Your objective |
The line that contains "foldl (transform_iter input)" marks the start. Output it and all remaining lines exactly, through the final line of the listing.
== == ==
(** * adviser: a caching HTTP gateway in front of a place-search API

    Shallow embedding of the three variants of the service found in the
    repository, and the properties of its request orchestration:

    - the variant with the LRU cache and the worker goroutine raced against
      the request context ([Cached], the file with [pullAndResponse]),
    - the variant with structured logging and no cache ([Logged],
      [adviser.go]),
    - the first, plain variant ([Plain]).

    Library code the program calls (net/http, context, encoding/json,
    hashicorp/golang-lru) is modelled from its documented contract, as far as
    the program uses it; every such definition says so. *)

From Stdlib Require Import Ascii.
From stdpp Require Import base numbers list strings.

Set Warnings "-register-all".

Local Open Scope string_scope.
Local Open Scope Z_scope.
Local Open Scope list_scope.

(** ** Machine integers and durations *)

(** Go's [int64] with wrap-around; [time.Duration] is an [int64] count of
    nanoseconds. *)
Definition int64 (z : Z) : Z := (z + 2 ^ 63) `mod` 2 ^ 64 - 2 ^ 63.

Definition mul64 (a b : Z) : Z := int64 (a * b).

(** [time.Millisecond], [time.Second] *)
Definition Millisecond : Z := 1000000.
Definition Second : Z := 1000 * Millisecond.

(** [net/http] status codes used by the program *)
Definition StatusOK : Z := 200.
Definition StatusInternalServerError : Z := 500.
Definition StatusGatewayTimeout : Z := 504.

(** ** Strings *)

(** The double quote character (code 34). *)
Definition dq : string := String (Ascii false true false false false true false false) EmptyString.

Definition quoted (s : string) : string := dq +:+ s +:+ dq.

Definition applicationJSON : string := "application/json".
Definition contentType : string := "Content-Type".

(** [internalErr]: the bytes of [{"error": "internal error"}]. *)
Definition internalErr : string :=
  "{" +:+ quoted "error" +:+ ": " +:+ quoted "internal error" +:+ "}".

(** ** Data model *)

(** [inputItem]. The struct declares twelve fields; the program reads
    [Code], [Name] and [CountryName] only (the others reach the logger and
    nothing else), so the record keeps these three. The decoder below still
    checks the values of all twelve against their declared Go types. *)
Record inputItem := mkInputItem {
  Code : string;
  Name : string;
  CountryName : string
}.

(** [outputItem] *)
Record outputItem := mkOutputItem {
  Slug : string;
  Subtitle : string;
  Title : string
}.

(** [inputResp] is [[]*inputItem], [outputResp] is [[]*outputItem]: slices of
    pointers, [None] being the nil pointer. *)
Abbreviation inputResp := (list (option inputItem)).
Abbreviation outputResp := (list (option outputItem)).

(** The errors [request] can return. *)
Inductive error :=
  | ErrNewRequest          (* http.NewRequest rejects the URL *)
  | ErrTransport           (* client.Do fails, the context being done included *)
  | ErrStatus (code : Z)   (* upstream status other than 200 *)
  | ErrRead                (* ioutil.ReadAll fails *)
  | ErrDecode.             (* json.Unmarshal fails *)

(** ** The transformer: the loop "Makes a result" of [handler] / [handlerFunc] *)

(** The composite literal [&outputItem{Slug: .Code, Subtitle: .CountryName,
    Title: .Name}]. *)
Definition makeItem (it : inputItem) : outputItem :=
  {| Slug := Code it; Subtitle := CountryName it; Title := Name it |}.

(** One iteration [output[k] = &outputItem{...input[k]...}]; reading a field
    through a nil [input[k]] panics ([None]). *)
Definition transform_iter (input : inputResp) (acc : option outputResp) (k : nat)
  : option outputResp :=
  output ← acc;
  p ← input !! k;
  it ← p;
  Some (<[k := Some (makeItem it)]> output).

(** [output := make(outputResp, len(input)); for k := range input {...}] *)
Definition transform (input : inputResp) : option outputResp :=
  foldl (transform_iter input)
        (Some (replicate (length input) None))
        (seq 0 (length input)).

(** ** The response writer *)

(** Calls made on a [http.ResponseWriter], in the order they are made. The
    errors [Write] can return (a broken connection) are left out: the
    program logs or drops them. *)
Inductive wcall :=
  | HeaderAdd (key value : string)
  | WriteHeader (code : Z)
  | Write (data : string).

Abbreviation writer := (list wcall).

(** Contract of [http.ResponseWriter]: the status line is fixed by the first
    [WriteHeader], or by the first [Write] (which sends 200) when no
    [WriteHeader] came before; later [WriteHeader] calls are ignored. *)
Fixpoint status_of (w : writer) : option Z :=
  match w with
  | [] => None
  | HeaderAdd _ _ :: w' => status_of w'
  | WriteHeader c :: _ => Some c
  | Write _ :: _ => Some StatusOK
  end.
== == ==
Task output |
  foldl (transform_iter input)
        (Some (replicate (length input) None))
        (seq 0 (length input)).

(** ** The response writer *)

(** Calls made on a [http.ResponseWriter], in the order they are made. The
    errors [Write] can return (a broken connection) are left out: the
    program logs or drops them. *)
Inductive wcall :=
  | HeaderAdd (key value : string)
  | WriteHeader (code : Z)
  | Write (data : string).

Abbreviation writer := (list wcall).

(** Contract of [http.ResponseWriter]: the status line is fixed by the first
    [WriteHeader], or by the first [Write] (which sends 200) when no
    [WriteHeader] came before; later [WriteHeader] calls are ignored. *)
Fixpoint status_of (w : writer) : option Z :=
  match w with
  | [] => None
  | HeaderAdd _ _ :: w' => status_of w'
  | WriteHeader c :: _ => Some c
  | Write _ :: _ => Some StatusOK
  end.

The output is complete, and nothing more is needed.